··· Supplied data

(** The page is accepted, and the history holds the items up to its end. *)
Lemma page_held items h page : holds items h → serves items h page → covers page h →
  ∃ h', commitPage thread page h = Ok h' ∧ holds items h' ∧
    match snd page with
    | Some _ => ih_cursor h' ≠ ""
    | None => ih_cursor h' = "" ∧ ih_loaded h' = true ∧ distinct (ih_tail h') ∧
        plus (countsOf (ih_prefix h')) (total thread (ih_tail h')) = total thread items
    end.
Proof.
  intros (Hd & Hs & done & seg & rest & Hi & Hp & Ha & Ht & Hc) Hserve Hcov.
  destruct (page_merges items h page done seg rest Hd Hi Ha Ht) as (P & seg1 & rest1 & start & n & -> & HP & Hi1 & Hn & Hpos & Hle & Hlen & Hstart & Hm);
    [intros Ec; rewrite Ec in Hc; by destruct Hc|done|done|].
  assert (distinct (done ++ seg1)) as Hd1 by (rewrite app_assoc in Hi1; rewrite Hi1 in Hd; by apply distinct_app in Hd as [Hd _]).
  assert (distinct P) as HdP.
  { rewrite HP. rewrite <- (take_drop start items) in Hd. apply distinct_app in Hd as [_ Hd]. rewrite <- (take_drop n (drop start items)) in Hd.
    by apply distinct_app in Hd as [Hd _]. }
  assert (ih_anchor h ∉ (itemID <$> P)) as Hanchor.
  { rewrite Ha. unfold anchorOf. destruct (last done) as [x|] eqn:El; [|by destruct HdP]. rewrite last_lookup in El. intros (y & Hid & Hy)%list_elem_of_fmap.
    rewrite HP in Hy. apply list_elem_of_lookup in Hy as [i Hy]. apply lookup_take_Some in Hy as [Hy _]. rewrite lookup_drop in Hy.
    assert (items !! (Nat.pred (Datatypes.length done)) = Some x) as Hx by (rewrite Hi; by apply lookup_app_l_Some).
    pose proof (distinct_at _ _ _ _ _ Hd Hx Hy Hid). apply lookup_lt_Some in El. lia. }
  destruct (settle_split done seg1 (ih_prefix h) _ Hp (proj2 (proj2 (distinct_app _ _ Hd1))) Hm) as (more & left & prefix' & tail' & -> & Hset & Hpre & Hleft).
  assert (Hfull : (start + n < Datatypes.length items)%nat → Datatypes.length P = n) by (intros Hlt; rewrite HP, length_take, length_drop; lia).
  assert (Hend : ¬ (start + n < Datatypes.length items)%nat → rest1 = []).
  { intros Hge. apply nil_length_inv. rewrite HP, length_take, length_drop in Hlen. pose proof (f_equal Datatypes.length Hi1) as Hl. rewrite !length_app in *. lia. }
  unfold commitPage, pageAt. cbn [fst snd]. rewrite <- HP, length_fmap.
  assert ((32 <? Datatypes.length P)%nat = false) as -> by (apply Nat.ltb_ge; rewrite HP, length_take; lia). cbn [guard res_bind].
  destruct (start + n <? Datatypes.length items)%nat eqn:En.
  - apply Nat.ltb_lt in En. specialize (Hpos En). specialize (Hfull En). cbv iota.
    assert (is_empty (cursorAt (start + n)) || str_eqb (cursorAt (start + n)) (ih_cursor h) || str_in (cursorAt (start + n)) (ih_seenCursors h)
            || (Datatypes.length P =? 0)%nat = false) as ->.
    { rewrite (proj2 (is_empty_false _)) by done. rewrite (proj2 (Nat.eqb_neq _ _)) by lia.
      destruct (is_empty (ih_cursor h)) eqn:Ec.
      - bools. rewrite Hc, Ec. rewrite (proj2 (str_eqb_neq _ _)) by done. done.
      - specialize (Hstart eq_refl). destruct Hc as [Hc Hseen]. rewrite Hc, (proj2 (str_eqb_neq _ _)), (proj2 (str_in_false _ _)); [done| |].
        + intros (i & E & Hi')%Hseen. apply cursor_inj in E. lia.
        + intros E%cursor_inj. lia. }
    cbn [guard res_bind]. rewrite (proj1 Hs), (entries_valid (ih_anchor h)); [|done|done|by intros; apply not_elem_of_nil].
    cbn [guard res_bind negb]. rewrite Ha, Hset. eexists. split; [reflexivity|]. split; [|apply cursor_nonempty]. split_and!; [done..|].
    exists (done ++ more), left, rest1. cbn [ih_prefix ih_anchor ih_tail ih_cursor ih_seenCursors].
    rewrite (proj2 (is_empty_false _)) by done. rewrite <- !app_assoc, Hi1, <- !app_assoc. split_and!; try done.
    + rewrite Hlen, Hfull; done.
    + intros c [->|Hin]%elem_of_cons; [exists (start + n)%nat; split; [done|lia]|].
      destruct (is_empty (ih_cursor h)) eqn:Ec; [rewrite Hc in Hin; by apply not_elem_of_nil in Hin|]. destruct Hc as [_ Hseen].
      destruct (Hseen c Hin) as (i & -> & Hle'). exists i. split; [done|]. specialize (Hstart eq_refl). lia.
  - apply Nat.ltb_ge in En. rewrite (Hend ltac:(lia)) in Hi1. cbv iota. cbn [guard res_bind].
    rewrite (proj1 Hs), (entries_valid (ih_anchor h)); [|done|done|by intros; apply not_elem_of_nil].
    cbn [guard res_bind negb]. rewrite Ha, Hset. eexists. split; [reflexivity|]. cbn [ih_prefix ih_anchor ih_tail ih_cursor ih_seenCursors ih_loaded].
    split; [split_and!; [done..|]; exists (done ++ more), left, []; rewrite <- !app_assoc; rewrite <- app_assoc in Hi1; by split_and!|].
    split_and!; try done.
    + apply distinct_app in Hd1 as [_ [_ [Hnd Hne]]%distinct_app]. unfold distinct. by rewrite (static_ids _ _ Hleft).
    + rewrite Hpre, (static_total _ _ Hleft), <- total_app, Hi1. by rewrite !app_assoc, !app_nil_r.
Qed.

Lemma observed_holds items h : observed items h → holds items h.
Proof.
  induction 1 as [items shell Hd Hs|items items' h _ IH He|items h shell _ IH Hs|items h page h' _ IH Hserve Hcov Hok].
  - by apply fresh_holds.
  - by eapply evolve_holds.
  - by apply shell_holds.
  - destruct (page_held items h page IH Hserve Hcov) as (h1 & E & Hh & _). congruence.
Qed.

(** C30. The items of a turn are counted while it goes on, a page at a time, and each of them
    once: as long as the first page of a read reaches the end of the tail that was kept,
    every page the server gives is accepted, the counts are reported as known exactly when
    the last page was read, and they are then those of all items the turn has. *)
Theorem item_counts_exact items h page : observed items h → serves items h page → covers page h →
  ∃ h', commitPage thread page h = Ok h' ∧
    (tm_CountsKnown (metadata thread h') = true ↔ snd page = None) ∧
    (snd page = None → countsOf (metadata thread h') = countsOf (turnMetadata (itemsOf turn items) thread)).
Proof.
  intros Ho Hserve Hcov. apply observed_holds in Ho. destruct (page_held items h page Ho Hserve Hcov) as (h' & E & (Hd & Hs & _) & Hend).
  exists h'. split; [done|]. destruct (snd page) as [next|].
  - split; [|done]. split; [|done]. unfold metadata. cbn [tm_CountsKnown]. rewrite (proj2 (is_empty_false _)) by done. by rewrite andb_false_r.
  - destruct Hend as (Hc & Hl & Ht & Htot). split; [split; [done|]; intros _; unfold metadata; cbn [tm_CountsKnown]; by rewrite Hc, Hl|]. intros _.
    rewrite itemsOf_counts by done. rewrite <- Htot. unfold metadata.
    match goal with |- countsOf (mkTurn ?a ?b ?c ?d ?e ?f ?g ?i ?j ?k ?l) = _ =>
      change (countsOf (mkTurn a b c d e f g i j k l)) with (countsOf (addCounts (addCounts (turnMetadata (ih_turn h') thread) (ih_prefix h'))
        (turnMetadata (itemsOf (tm_ID (addCounts (turnMetadata (ih_turn h') thread) (ih_prefix h'))) (ih_tail h')) thread))) end.
    rewrite !addCounts_counts, itemsOf_counts by done. by rewrite (proj2 Hs), none_plus.
Qed.
End items.

(** ** A concrete read *)

Lemma pretty_nat_inj (i j : nat) : plainCursor i = plainCursor j → i = j.
Proof. unfold plainCursor. intros E. simpl in E. injection E as E. by apply (inj pretty). Qed.
Lemma item_counts_exact_witness :
  ∃ h', commitPage "thread" (pageAt plainCursor "turn" (take 40 demoRunning) 0 32) (freshItems demoShell) = Ok h' ∧
    tm_CountsKnown (metadata "thread" h') = false.
Proof.
  destruct (item_counts_exact "thread" plainCursor "turn" pretty_nat_inj ltac:(done) (take 40 demoRunning) (freshItems demoShell)
    (pageAt plainCursor "turn" (take 40 demoRunning) 0 32)) as (h' & E & Hk & _).
  - apply observed_start; [|by split]. split.
    + apply (bool_decide_unpack _). vm_compute. exact I.
    + apply (bool_decide_unpack _). vm_compute. exact I.
  - exists 0%nat, 32%nat. split; [done|]. split; [lia|]. split; [lia|done].
  - intros _. simpl. lia.
  - exists h'. split; [exact E|]. apply not_true_is_false. intros H. apply Hk in H. vm_compute in H. discriminate.
Defined.

(** ** Turns *)

(** The order lists every turn once, and nothing else is kept. *)
Definition ordered (h : activityHistory) : Prop :=
  NoDup (hy_order h) ∧ ∀ id, id ∈ hy_order h ↔ is_Some (hy_turns h !! id).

······

Exercise: Keep only the lines of the listing that contain the word "demoRunning", and copy them.

Problem solution:
  ∃ h', commitPage "thread" (pageAt plainCursor "turn" (take 40 demoRunning) 0 32) (freshItems demoShell) = Ok h' ∧
  destruct (item_counts_exact "thread" plainCursor "turn" pretty_nat_inj ltac:(done) (take 40 demoRunning) (freshItems demoShell)
    (pageAt plainCursor "turn" (take 40 demoRunning) 0 32)) as (h' & E & Hk & _).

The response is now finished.